[Dataset entries]
(** * Sparse offset index of a log segment

    Shallow embedding of [src/v/storage/segment_offset_index.cc]
    (class [storage::segment_offset_index]) and the properties of its
    sampler ([maybe_track]), locator ([lower_bound_pair]), mutator
    ([truncate]) and persister ([materialize_index], [flush]). *)

From Stdlib Require Import ZArith Lia.
From stdpp Require Import base tactics option list sorting.

Local Open Scope Z_scope.

(** ** Machine integers

    [model::offset] wraps an [int64_t], [size_t] is 64 bits wide and the
    stored pairs are [std::pair<uint32_t, uint32_t>].  Integers are values
    of [Z]; every conversion and every unsigned operation of the source is
    written with its wrap-around. *)

Definition uint32_modulus : Z := 2 ^ 32.
Definition size_modulus : Z := 2 ^ 64.
Definition int64_min : Z := - 2 ^ 63.
Definition int64_max : Z := 2 ^ 63 - 1.

(** [static_cast<uint32_t>(z)], also the implicit conversion in
    [const uint32_t i = ...]. *)
Definition cast_uint32 (z : Z) : Z := z mod uint32_modulus.

(** Two's complement representative of [z] in [int64_t]. *)
Definition wrap_int64 (z : Z) : Z := (z - int64_min) mod size_modulus + int64_min.

(** [a + b] on [size_t]. *)
Definition size_add (a b : Z) : Z := (a + b) mod size_modulus.

(** [o() - _base()] and [_base + model::offset(x)] on [int64_t]. *)
Definition offset_sub (o b : Z) : Z := wrap_int64 (o - b).
Definition offset_add (b x : Z) : Z := wrap_int64 (b + x).

(** [const uint32_t i = o() - _base();] *)
Definition relative_offset (b o : Z) : Z := cast_uint32 (offset_sub o b).

Definition is_uint32 (z : Z) : Prop := 0 ≤ z < uint32_modulus.
Definition is_int64 (z : Z) : Prop := int64_min ≤ z ≤ int64_max.
(** * PubChemBot: the conversation layer of [main.py], embedded and verified

    The bot of [main.py] is a python-telegram-bot application: module level
    dictionaries [SEARCH_HISTORY] and [FAVORITES], a [PubChemClient] class
    that talks to the PubChem REST service, a set of handler coroutines and,
    in [main], the wiring of these handlers into two [ConversationHandler]s,
    a command handler, a message handler and a callback-query handler.

    The embedding keeps that shape.  Python values that the code computes
    with are data ([pyval], [compound], [history_item]); the network (PubChem,
    image download, the Telegram Bot API) is an oracle record [env]; the
    handlers are written in a small state-and-exception monad over [world],
    which holds the dictionaries, the per-user [context.user_data], the
    conversation tables of the two [ConversationHandler]s and the log of the
    Bot API calls made.  The dispatch of [Application.process_update] and of
    [ConversationHandler] follows python-telegram-bot (v20 and later): a
    conversation belongs to a chat and a user, [context.user_data] to a
    user. *)

From Stdlib Require Import ZArith String Ascii List Bool Lia.
From Stdlib Require Import Floats.SpecFloat DecimalString.
From stdpp Require Import gmap strings.

Open Scope string_scope.
Open Scope Z_scope.

(* ===================================================================== *)
(** * Python values and builtins                                           *)
(* ===================================================================== *)

Module Py.

(** IEEE 754 binary64, the representation of a Python [float]. *)
Definition float := spec_float.
Definition prec : Z := 53.
Definition emax : Z := 1024.

Definition fsub : float -> float -> float := SFsub prec emax.
Definition fdiv : float -> float -> float := SFdiv prec emax.
Definition fabs : float -> float := SFabs.
Definition fzero : float := S754_zero false.

(** The values that flow through the record fields the bot computes with:
    a JSON integer, a string, a JSON real. *)
Inductive pyval :=
| PyInt (z : Z)
| PyStr (s : string)
| PyFloat (x : float).

(** [str(n)] for an [int]. *)
Definition str_of_int (z : Z) : string := NilZero.string_of_int (Z.to_int z).

(** [float(n)] for an [int]: the nearest binary64 (ties to even), and
    [OverflowError] ([None]) when that is out of range. *)
Definition float_of_int (z : Z) : option float :=
  match binary_normalize prec emax z 0 false with
  | S754_infinity _ => None
  | x => Some x
  end.

(** The numbers of the subtraction in [send_comparison]: the literal [0] is
    an [int], a parsed weight is a [float]. *)
Inductive num :=
| NInt (z : Z)
| NFloat (x : float).

(** [a - b]: [int - int] is an [int]; otherwise both sides are converted to
    [float] ([None] is the [OverflowError] of that conversion). *)
Definition sub (a b : num) : option num :=
  match a, b with
  | NInt x, NInt y => Some (NInt (x - y))
  | NInt x, NFloat y => option_map (fun x' => NFloat (fsub x' y)) (float_of_int x)
  | NFloat x, NInt y => option_map (fun y' => NFloat (fsub x y')) (float_of_int y)
  | NFloat x, NFloat y => Some (NFloat (fsub x y))
  end.

(** [abs(a)]. *)
Definition abs (a : num) : num :=
  match a with
  | NInt x => NInt (Z.abs x)
  | NFloat x => NFloat (fabs x)
  end.

(** Decimal digits of a natural number, as [str] prints them. *)
Definition digits (n : Z) : string := NilZero.string_of_uint (N.to_uint (Z.to_N n)).

(** The number of hundredths nearest to [m * 2^e], ties to even: the digits
    that [format(x, '.2f')] prints are those of the exact binary value,
    correctly rounded. *)
Definition hundredths (m : positive) (e : Z) : Z :=
  if 0 <=? e then Z.pos m * 100 * 2 ^ e
  else
    let n := Z.pos m * 100 in
    let d := 2 ^ (- e) in
    let q := n / d in
    let r := n mod d in
    match 2 * r ?= d with
    | Lt => q
    | Gt => q + 1
    | Eq => if Z.even q then q else q + 1
    end.

Definition two_digits (n : Z) : string :=
  if n <? 10 then "0" ++ digits n else digits n.

(** [format(x, '.2f')] for a [float]. *)
Definition format_2f_float (x : float) : string :=
  match x with
  | S754_nan => "nan"
  | S754_infinity s => if s then "-inf" else "inf"
  | S754_zero s => if s then "-0.00" else "0.00"
  | S754_finite s m e =>
      let q := hundredths m e in
      (if s then "-" else "") ++ digits (q / 100) ++ "." ++ two_digits (q mod 100)
  end.

(** [f"{a:.2f}"]: an [int] is converted to [float] first. *)
Definition format_2f (a : num) : option string :=
  match a with
  | NInt z => option_map format_2f_float (float_of_int z)
  | NFloat x => Some (format_2f_float x)
  end.

(** [s.lower()] for a text of ASCII characters: the letters [A] to [Z]
    become [a] to [z]. *)
Definition lower_char (c : ascii) : ascii :=
  let n := nat_of_ascii c in
  if ((65 <=? n)%nat && (n <=? 90)%nat)%bool then ascii_of_nat (n + 32) else c.

Fixpoint lower (s : string) : string :=
  match s with
  | EmptyString => EmptyString
  | String c s' => String (lower_char c) (lower s')
  end.

(** [s.startswith(p)]. *)
Fixpoint startswith (s p : string) {struct p} : bool :=
  match p with
  | EmptyString => true
  | String a p' =>
      match s with
      | EmptyString => false
      | String b s' => Ascii.eqb a b && startswith s' p'
      end
  end.

(** [s.replace(old, new)] for a non-empty [old]: left to right, occurrences
    do not overlap.  [skip] counts the characters of a match still to be
    dropped. *)
Fixpoint replace_from (old new : string) (skip : nat) (s : string) : string :=
  match s with
  | EmptyString => EmptyString
  | String c s' =>
      match skip with
      | S k => replace_from old new k s'
      | O =>
          if startswith s old
          then new ++ replace_from old new (Nat.pred (String.length old)) s'
          else String c (replace_from old new O s')
      end
  end.

Definition replace (s old new : string) : string := replace_from old new O s.

(** [re.match('^' + lit + '$', s)] for a pattern without metacharacters:
    [$] also matches before one trailing newline. *)
Definition re_match_exact (lit s : string) : bool :=
  String.eqb s lit || String.eqb s (lit ++ String (ascii_of_nat 10) EmptyString).

(** A [dict] with string keys, in insertion order. *)
Section Dict.
Context {V : Type}.

Fixpoint dict_get (d : list (string * V)) (k : string) : option V :=
  match d with
  | [] => None
  | (k', v) :: d' => if String.eqb k' k then Some v else dict_get d' k
  end.

(** [d[k] = v]: an existing key keeps its place. *)
Fixpoint dict_set (d : list (string * V)) (k : string) (v : V) : list (string * V) :=
  match d with
  | [] => [(k, v)]
  | (k', v') :: d' =>
      if String.eqb k' k then (k', v) :: d' else (k', v') :: dict_set d' k v
  end.

(** [del d[k]]: keys are unique in a dictionary; the entry for [k] goes. *)
Definition dict_remove (d : list (string * V)) (k : string) : list (string * V) :=
  List.filter (fun kv => negb (String.eqb (fst kv) k)) d.

(** [d.pop(k)]: [None] is the [KeyError]. *)
Definition dict_pop (d : list (string * V)) (k : string) : option (V * list (string * V)) :=
  match dict_get d k with
  | Some v => Some (v, dict_remove d k)
  | None => None
  end.
End Dict.

(** [l[-n:]]. *)
Definition last_n {A : Type} (n : nat) (l : list A) : list A :=
  skipn (length l - n) l.

End Py.

Import Py.

(* ===================================================================== *)
(** * Data of the bot                                                      *)
(* ===================================================================== *)

(** The dictionary that [PubChemClient.search_compound] returns. *)
Record compound := {
  CID : pyval;
  Name : string;
  MolecularFormula : string;
  MolecularWeight : pyval;
  IUPACName : string;
  CanonicalSMILES : string;
  InChIKey : string;
  image_url : string;
  pubchem_url : string
}.

(** What the code reads from the [PC_Compounds[0]] object of a record
    response: [atoms.fstring], [coords[0].weight.value] and the dictionary
    [props] from label to [sval]. *)
Record pc_compound := {
  atoms_fstring : option string;
  coords_weight : option pyval;
  props : gmap string string
}.

(** An entry of [SEARCH_HISTORY[user_id]]. *)
Record history_item := {
  item_name : string;
  item_cid : pyval;
  item_time : float
}.

(** An inline keyboard. *)
Inductive button :=
| CallbackButton (text : string) (callback_data : string)
| UrlButton (text : string) (url : string).

Definition keyboard := list (list button).

(** The [text] argument of a message: a string, or the [CallbackContext]
    object that python-telegram-bot passes as second argument to a callback. *)
Inductive text_arg :=
| Text (s : string)
| ContextObject.

(** The Bot API calls the handlers make. *)
Inductive api_call :=
| answer (text : option string)
| edit_message_text (text : text_arg) (reply_markup : option keyboard) (parse_mode : option string)
| reply_text (text : text_arg) (reply_markup : option keyboard) (parse_mode : option string)
| reply_photo (photo : string) (caption : string) (reply_markup : option keyboard) (parse_mode : option string).

(** An incoming update, with the chat it comes from and the user who made
    it (in a private chat the two identifiers are the same number).  A
    [CommandMessage] is a new message that starts with a bot command
    ([filters.COMMAND]) for this bot, with the name of the command as it is
    written: Telegram allows Latin letters, digits and the underscore there.
    A [TextMessage] is any other new message with a text, which Telegram
    never delivers empty ([filters.TEXT]).  A [CallbackQuery] is a button
    press, with the user who pressed and the sender of the message that
    carries the keyboard ([query.message.from_user]).  An [EditedMessage] is
    the edit of a message with a text, with the command it starts with, if
    any: such an update has an [edited_message] and no [message]. *)
Inductive update :=
| CommandMessage (chat : Z) (from_user : Z) (command : string) (text : string)
| TextMessage (chat : Z) (from_user : Z) (text : string)
| CallbackQuery (chat : Z) (from_user : Z) (message_from_user : Z) (data : string)
| EditedMessage (chat : Z) (from_user : Z) (command : option string) (text : string).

__What to do__:
Given the records above, return exactly the lines starting at the line containing "Definition replace (s" and ending at the line containing "Definition re_match_exact (lit", including both.

__Result of this task__:
Definition replace (s old new : string) : string := replace_from old new O s.

(** [re.match('^' + lit + '$', s)] for a pattern without metacharacters:
    [$] also matches before one trailing newline. *)
Definition re_match_exact (lit s : string) : bool :=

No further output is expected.